Hi community,
I’m new here and I have some doubts wrt embeddings via HF Inference API & other methods and architecture level doubts. Absolutely any help is truly appreciated. I have been learning a ton, thanks for your help in advance.
I finetuned a model with qlora & hosted on HF (here) and need to get embeddings with it.
-
firstly, gpt4 told me this:
"we often use the last layer's outputs when we're looking for rich, contextual embeddings."
plus a similar blog (here)
The BERT base model uses 12 layers of transformer encoders as discussed, and each output per token from each layer of these can be used as a word embedding!. Perhaps you wonder which is the best, though?

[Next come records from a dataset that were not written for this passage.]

Fixpoint forward (env : string → option (tensor F)) (P : Params F)
    (s : Symbol) : option (tensor F) :=
  match s with
  | sym_Variable name => env name
  | Embedding data input_dim output_dim =>
      match forward env P data with
      | Some (t_ids v) =>
          let W := weight P s in
          if has_shape W input_dim output_dim
          then t_mat <$> mapM (lookup_row W) v
          else None
      | _ => None
      end
  | Activation data act_type =>
      if String.eqb act_type "relu" then
        match forward env P data with
        | Some (t_mat m) => Some (t_mat ((λ r : list F, relu <$> r) <$> m))
        | Some (t_vec v) => Some (t_vec (relu <$> v))
        | _ => None
        end
      else None
  | FullyConnected data num_hidden =>
      match forward env P data with
      | Some (t_mat x) =>
          let W := weight P s in
          let b := bias P s in
          if (len W =? num_hidden) && (len b =? num_hidden)
             && forallb (λ r, forallb (λ w, len w =? len r) W) x
          then Some (t_mat ((λ r : list F, zip_with fadd
                                    ((λ w : list F, fsum (zip_with fmul r w)) <$> W)
                                    b) <$> x))
          else None
      | _ => None
      end
  | Dropout data _ => forward env P data
  | sym_mul lhs rhs =>
      match forward env P lhs, forward env P rhs with
      | Some (t_mat x), Some (t_mat y) =>
          if same_shape x y
          then Some (t_mat (zip_with (zip_with fmul) x y))
          else None
      | Some (t_vec x), Some (t_vec y) =>
          if bool_decide (length x = length y)
          then Some (t_vec (zip_with fmul x y))
          else None
      | _, _ => None
      end
  | sum_axis data axis =>
      match forward env P data with
      | Some (t_mat m) =>
          if axis =? 1 then Some (t_vec (fsum <$> m))
          else if axis =? 0 then Some (t_vec (columns_sum m))
          else None
      | Some (t_vec v) =>
          if axis =? 0 then Some (t_vec [fsum v]) else None
      | _ => None
      end
  | Flatten data =>
      match forward env P data with
      | Some (t_mat m) => Some (t_mat m)
      | Some (t_vec v) => Some (t_mat ((λ x : F, [x]) <$> v))
      | _ => None
      end
  | LinearRegressionOutput data _ => forward env P data
  end.

(** The dot product of two vectors. *)
Definition dot (u v : list F) : F := fsum (zip_with fmul u v).

End Forward.

(** ** Arithmetic: binary64, and the real numbers *)

#[global] Instance binary64 : FloatOps float := {|
  fzero := 0%float;
  fone := 1%float;
  fadd := PrimFloat.add;
  fsub := PrimFloat.sub;
  fmul := PrimFloat.mul;
  fdiv := PrimFloat.div;
  fsqrt := PrimFloat.sqrt;
  fis_zero := λ x, PrimFloat.eqb x 0%float;
  fis_neg := λ x, PrimFloat.ltb x 0%float;
|}.

#[global] Instance R_eq_dec : EqDecision R := Req_dec_T.
#[global] Instance R_lt_dec : RelDecision Rlt := Rlt_dec.

#[global] Instance real_numbers : FloatOps R := {|
  fzero := 0%R;
  fone := 1%R;
  fadd := Rplus;
  fsub := Rminus;
  fmul := Rmult;
  fdiv := Rdiv;
  fsqrt := R_sqrt.sqrt;
  fis_zero := λ x, bool_decide (x = 0%R);
  fis_neg := λ x, bool_decide (x < 0)%R;
|}.

(** The root-mean-square error, as mathematics has it. *)
Definition sum_R (l : list R) : R := foldr Rplus 0%R l.

Definition mean (l : list R) : R := (sum_R l / INR (length l))%R.

Definition squared_errors (label pred : list R) : list R :=
  zip_with (λ l p, ((l - p) ^ 2)%R) label pred.

Definition root_mean_square_error (label pred : list R) : R :=
  R_sqrt.sqrt (mean (squared_errors label pred)).

(** ** Plain decimal literals

    An implementation of [Conversions] for the literals the data files
    are made of: an optional sign and decimal digits for [int], the same
    with an optional fraction for [float], whitespace around them
    ignored; everything else is refused.  Ratings are read exactly, as
    rationals. *)

Fixpoint digits_value (s : string) (acc : Z) : option Z :=
  match s with
  | EmptyString => Some acc
  | String c s' =>
      match Ascii.is_nat c with
      | Some d => digits_value s' (10 * acc + Z.of_nat d)
      | None => None
      end
  end.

told similar. Is it factually correct? as i doubt hallucinations. -
now, considering the above is correct, which layer’s embeddings does the HF Inference API provide? HF tells me I can use Inference API like so:
import requests
model_id = "sentence-transformers/all-MiniLM-L6-v2"
hf_token = "get your token in http://hf.co/settings/tokens"
api_url = f"https://api-inference.huggingface.co/pipeline/feature-extraction/{model_id}"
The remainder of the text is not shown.